Это же удивительно! Я когда спускаюсь в зал, вот два года же мы делали, знаешь…
Ну да.
Я смотрю на людей, на наших зрителей, и я понимаю: ну вот же, какое количество светлых прекрасных лиц! Это чувствуется вот в каждом лице. Один парень говорит: «Вы знаете, я думал, что все приличные люди сидят в фейсбуке, а на улицах я их как-то не встречаю. Тут я пришел на День Дождения и увидел: вот же они все в оффлайне, они здесь ходят, они в метро ездят!».
Да, если себе собрать правильную ленту в фейсбуке, то создается ложное ощущение, что фейсбук весь состоит из исключительно приличных людей.
Смотри, когда мы с тобой последний раз говорили вот тогда, ты сказал, что очень тяжело писать, невозможно писать, когда кругом агрессия, когда люди друг друга ненавидят.

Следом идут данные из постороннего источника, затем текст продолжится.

(** * Rehab backend: score engine, aggregator, report composer, renderer

    A shallow embedding of [backend/app.py].  Python values are modelled
    with their run-time behaviour made explicit: exceptions are a result
    type, [int / int] and [float * float] round to binary64 (round to
    nearest, ties to even) and [round] rounds half to even. *)

From Stdlib Require Import ZArith List String Ascii Bool Lia Sorted.
From Stdlib Require PrimFloat FloatOps SpecFloat Uint63.
From stdpp Require Import base tactics option list gmap strings pretty.

Local Open Scope Z_scope.

(** ** Exceptions *)

Inductive exn : Type :=
  | ValueError
  | TypeError
  | OverflowError
  | ZeroDivisionError
  | IndexError
  | KeyError.

Inductive result (A : Type) : Type :=
  | Ok (a : A)
  | Raise (e : exn).
Arguments Ok {A} a.
Arguments Raise {A} e.

#[global] Instance result_ret : MRet result := fun A a => Ok a.
#[global] Instance result_bind : MBind result := fun A B f r =>
  match r with
  | Ok a => f a
  | Raise e => Raise e
  end.

Definition is_ok {A} (r : result A) : bool :=
  match r with Ok _ => true | Raise _ => false end.

(** ** Python floats (binary64)

    A finite float is the dyadic number [m * 2^e]. *)

Inductive pyfloat : Type :=
  | FFinite (m e : Z)
  | FInf (negative : bool)
  | FNan.

(** Integer nearest to [n / d], ties to the even one ([0 < d]). *)
Definition div_half_even (n d : Z) : Z :=
  let q := n / d in
  let r := n mod d in
  if 2 * r <? d then q
  else if d <? 2 * r then q + 1
  else if Z.even q then q else q + 1.

(** [floor (log2 (n / d))] for [0 < n] and [0 < d]. *)
Definition ilog2_ratio (n d : Z) : Z :=
  let k := Z.log2 n - Z.log2 d in
  if n * 2 ^ Z.max 0 (- k) <? d * 2 ^ Z.max 0 k then k - 1 else k.

(** The binary64 number nearest to [n / d] ([0 < d]): 53 bits of
    precision, least exponent -1074, infinite from [2^1024] on. *)
Definition round_binary64 (n d : Z) : pyfloat :=
  if n =? 0 then FFinite 0 0
  else
    let a := Z.abs n in
    let e := Z.max (-1074) (ilog2_ratio a d - 52) in
    let m := div_half_even (a * 2 ^ Z.max 0 (- e)) (d * 2 ^ Z.max 0 e) in
    if 2 ^ 1024 * 2 ^ Z.max 0 (- e) <=? m * 2 ^ Z.max 0 e
    then FInf (n <? 0)
    else FFinite (Z.sgn n * m) e.

(** [a / b] on Python integers: the correctly rounded quotient. *)
Definition py_truediv (a b : Z) : result pyfloat :=
  if b =? 0 then Raise ZeroDivisionError
  else
    match round_binary64 (Z.sgn b * a) (Z.abs b) with
    | FInf _ => Raise OverflowError
    | f => Ok f
    end.

(** [float(i)] for an integer that binary64 holds exactly. *)
Definition float_of_small_int (i : Z) : pyfloat := FFinite i 0.

(** [x * y] on floats. *)
Definition float_mul (x y : pyfloat) : pyfloat :=
  match x, y with
  | FNan, _ | _, FNan => FNan
  | FInf s1, FInf s2 => FInf (xorb s1 s2)
  | FInf s, FFinite m _ | FFinite m _, FInf s =>
      if m =? 0 then FNan else FInf (xorb s (m <? 0))
  | FFinite m1 e1, FFinite m2 e2 =>
      let e := e1 + e2 in
      round_binary64 (m1 * m2 * 2 ^ Z.max 0 e) (2 ^ Z.max 0 (- e))
  end.

(** [round(x)] with one argument: nearest integer, ties to even. *)
Definition py_round (x : pyfloat) : result Z :=
  match x with
  | FFinite m e => Ok (div_half_even (m * 2 ^ Z.max 0 e) (2 ^ Z.max 0 (- e)))
  | FInf _ => Raise OverflowError
  | FNan => Raise ValueError
  end.

(** [int(x)] on a float truncates towards zero. *)
Definition py_int_of_float (x : pyfloat) : result Z :=
  match x with
  | FFinite m e => Ok (Z.quot (m * 2 ^ Z.max 0 e) (2 ^ Z.max 0 (- e)))
  | FInf _ => Raise OverflowError
  | FNan => Raise ValueError
  end.

(** [round(num / den)] and [round(num / den * 100)], as the aggregations
    write them. *)
Definition round_ratio (num den : Z) : result Z :=
  q ← py_truediv num den; py_round q.

Definition round_percent (num den : Z) : result Z :=
  q ← py_truediv num den; py_round (float_mul q (float_of_small_int 100)).

(** ** Python strings

    A [str] is modelled by the bytes of its UTF-8 encoding, so that
    [encode] is the identity on the bytes.  White space, letters and
    digits are the ASCII ones: the markup, the category vocabulary and the
    rating keys are ASCII, and a byte above 127 is never white space, a
    digit or a letter here. *)

Local Open Scope string_scope.
Local Open Scope list_scope.
Local Open Scope Z_scope.

Definition py_isspace (c : ascii) : bool :=
  let n := Z.of_nat (nat_of_ascii c) in
  ((9 <=? n) && (n <=? 13)) || ((28 <=? n) && (n <=? 32)).

Fixpoint lstrip (s : string) : string :=
  match s with
  | String c s' => if py_isspace c then lstrip s' else s
  | EmptyString => EmptyString
  end.

Fixpoint rstrip (s : string) : string :=
  match s with
  | String c s' =>
      match rstrip s' with
      | EmptyString => if py_isspace c then EmptyString else String c EmptyString
      | t => String c t
      end
  | EmptyString => EmptyString
  end.

(** [s.strip()] *)
Definition strip (s : string) : string := rstrip (lstrip s).

(** [s.startswith(p)] *)
Definition startswith (s p : string) : bool := String.prefix p s.

(** [s[n:]] *)
Fixpoint str_drop (n : nat) (s : string) : string :=
  match n, s with
  | S n', String _ s' => str_drop n' s'
  | _, _ => s
  end.

(** [s.replace(old, new)] for a non-empty [old]: occurrences are replaced
    left to right and do not overlap; [skip] counts the characters of a
    match still to be passed over. *)
Fixpoint replace_go (old new : string) (skip : nat) (s : string) : string :=
  match s with
  | EmptyString => EmptyString
  | String c s' =>
      match skip with
      | S k => replace_go old new k s'
      | O =>
          if String.prefix old s
          then new +:+ replace_go old new (Nat.pred (String.length old)) s'
          else String c (replace_go old new O s')
      end
  end.

Definition replace (old new s : string) : string := replace_go old new O s.

(** [p in s] *)
Fixpoint contains (p s : string) : bool :=
  String.prefix p s ||
  match s with
  | String _ s' => contains p s'
  | EmptyString => false
  end.

(** [s.split('\n')] *)
Definition newline : ascii := ascii_of_nat 10.

Fixpoint split_lines (s : string) : list string :=
  match s with
  | EmptyString => [EmptyString]
  | String c s' =>
      if Ascii.eqb c newline then EmptyString :: split_lines s'
      else
        match split_lines s' with
        | l :: ls => String c l :: ls
        | [] => [String c EmptyString]
        end
  end.

(** [s.lower()].  The vocabulary it is compared with is ASCII and has no
    "k", the one ASCII letter that a character outside ASCII lowers to,
    so a category matches a word here exactly when it does in Python. *)
Definition lower_char (c : ascii) : ascii :=
  let n := nat_of_ascii c in
  if (65 <=? n)%nat && (n <=? 90)%nat then ascii_of_nat (n + 32) else c.

Fixpoint lower (s : string) : string :=
  match s with
  | EmptyString => EmptyString
  | String c s' => String (lower_char c) (lower s')
  end.

(** [s.encode("utf-8")] *)
Definition encode_utf8 (s : string) : list Byte.byte := list_byte_of_string s.

(** ** JSON values and [int()] *)

#[local] Unset Elimination Schemes.
Inductive pyval : Type :=
  | VNone
  | VBool (b : bool)
  | VInt (z : Z)
  | VFloat (f : pyfloat)
  | VStr (s : string)
  | VList (l : list pyval)
  | VDict (d : list (string * pyval)).
#[local] Set Elimination Schemes.

Definition digit_of (c : ascii) : option Z :=
  let n := Z.of_nat (nat_of_ascii c) in
  if (48 <=? n) && (n <=? 57) then Some (n - 48) else None.

(** Decimal digits, single underscores allowed between two digits. *)
Fixpoint parse_digits (s : string) (acc : Z) (after_digit : bool) : option Z :=
  match s with
  | EmptyString => if after_digit then Some acc else None
  | String c s' =>
      match digit_of c with
      | Some d => parse_digits s' (10 * acc + d) true
      | None =>
          if Ascii.eqb c "_" && after_digit then parse_digits s' acc false
          else None
      end
  end.

(** The white space that [int] skips around the digits of a string: tab
    to carriage return and the space, not the separators 28 to 31 that
    [strip] removes. *)
Definition int_isspace (c : ascii) : bool :=
  let n := Z.of_nat (nat_of_ascii c) in
  ((9 <=? n) && (n <=? 13)) || (n =? 32).

Fixpoint int_lstrip (s : string) : string :=
  match s with
  | String c s' => if int_isspace c then int_lstrip s' else s
  | EmptyString => EmptyString
  end.

Fixpoint int_rstrip (s : string) : string :=
  match s with
  | String c s' =>
      match int_rstrip s' with
      | EmptyString => if int_isspace c then EmptyString else String c EmptyString
      | t => String c t
      end
  | EmptyString => EmptyString
  end.

Fixpoint count_digits (s : string) : Z :=
  match s with
  | EmptyString => 0
  | String c s' =>
      (match digit_of c with Some _ => 1 | None => 0 end) + count_digits s'
  end.

(** [sys.int_max_str_digits], as interpreters set it when nothing
    configures it. *)
Definition int_max_str_digits : Z := 4300.

(** [int(s)] on a string: surrounding white space, an optional sign,
    digits, no more of them than the interpreter converts.  Decimal
    digits and white space outside ASCII, which [int] accepts as well,
    are not modelled: on a string that holds them this function raises
    where Python may convert. *)
Definition py_int_of_str (s : string) : result Z :=
  let t := int_rstrip (int_lstrip s) in
  let r :=
    match t with
    | String "-" t' => Z.opp <$> parse_digits t' 0 false
    | String "+" t' => parse_digits t' 0 false
    | _ => parse_digits t 0 false
    end in
  match r with
  | Some z => if int_max_str_digits <? count_digits t then Raise ValueError else Ok z
  | None => Raise ValueError
  end.

(** [int(v)] *)
Definition py_int (v : pyval) : result Z :=
  match v with
  | VNone => Raise TypeError
  | VBool b => Ok (if b then 1 else 0)
  | VInt z => Ok z
  | VFloat f => py_int_of_float f
  | VStr s => py_int_of_str s
  | VList _ => Raise TypeError
  | VDict _ => Raise TypeError
  end.

Definition is_none (v : pyval) : bool :=
  match v with VNone => true | _ => false end.

(** [d.get(k)]: the value of the first binding of [k], [None] without one. *)
Fixpoint dict_get (d : list (string * pyval)) (k : string) : pyval :=
  match d with
  | [] => VNone
  | (k', v) :: d' => if String.eqb k' k then v else dict_get d' k
  end.

(** [sum(l)] and [len(l)] *)
Definition sum (l : list Z) : Z := foldl Z.add 0 l.
Definition len {A} (l : list A) : Z := Z.of_nat (length l).

(** ** Data model *)

(** A [datetime]: the proleptic Gregorian ordinal of its calendar date
    ([date.toordinal()]) and the seconds elapsed on that day. *)
Record datetime : Type := mk_datetime {
  date_ordinal : Z;
  day_seconds : Z
}.

(** [t.date()], as an ordinal; [isoformat] is one-to-one on dates, so
    dates are compared and used as keys through their ordinals. *)
Definition date (t : datetime) : Z := date_ordinal t.

(** [t.weekday()]: Monday is 0 and Sunday is 6. *)
Definition weekday (t : datetime) : Z := (date_ordinal t + 6) mod 7.

Record Patient : Type := mk_Patient {
  p_id : string;
  p_name : string;
  p_age : option Z
}.

Record Assessment : Type := mk_Assessment {
  a_id : string;
  a_patientId : string;
  a_timestamp : datetime;
  a_data : list (string * pyval)
}.

Record Workout : Type := mk_Workout {
  w_id : string;
  w_patientId : string;
  w_activityName : string;
  w_category : string;
  w_duration : Z;
  w_frequency : string;
  w_instructions : option string;
  w_timestamp : datetime
}.

(** The three JSON files, as the lists of records that the endpoints
    build from them; reading the files and validating their entries come
    before everything modelled here. *)
Record store : Type := mk_store {
  patients : list Patient;
  assessments : list Assessment;
  workouts : list Workout
}.

(** ** Score engine *)

Definition rating_keys : list string :=
  [ "fineMotor_grip"; "grossMotor_balance"; "cognitive_approach";
    "emotional_quality"; "communication_clarity"; "communication_grammar" ].

(** One turn of the loop [for k in keys]: a value that is [None] and a
    value on which [int] raises leave [values] as it is. *)
Definition collect_int (data : list (string * pyval)) (values : list Z) (k : string)
  : list Z :=
  let v := dict_get data k in
  if is_none v then values
  else
    match py_int v with
    | Ok i => values ++ [i]
    | Raise _ => values
    end.

Definition compute_assessment_score (assessment : Assessment) : result Z :=
  let values := foldl (collect_int (a_data assessment)) [] rating_keys in
  match values with
  | [] => Ok 0
  | _ => round_percent (sum values) (len values * 5)
  end.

Но за это время ты выпустил альбом с «Машиной», ты постоянно гастролируешь, у тебя несколько программ. Как? Что-то поменялось, ты научился абстрагироваться?
Что-то происходит. Всё равно люди людьми остаются, они не могут постоянно находиться в одном состоянии тупой мрачной агрессии, да. У них тоже дети, у них тоже все нормальные человеческие чувства иногда преобладают. На концертах это происходит, и очень хорошо, что эти дверки у них открываются, я это чувствую, я это вижу.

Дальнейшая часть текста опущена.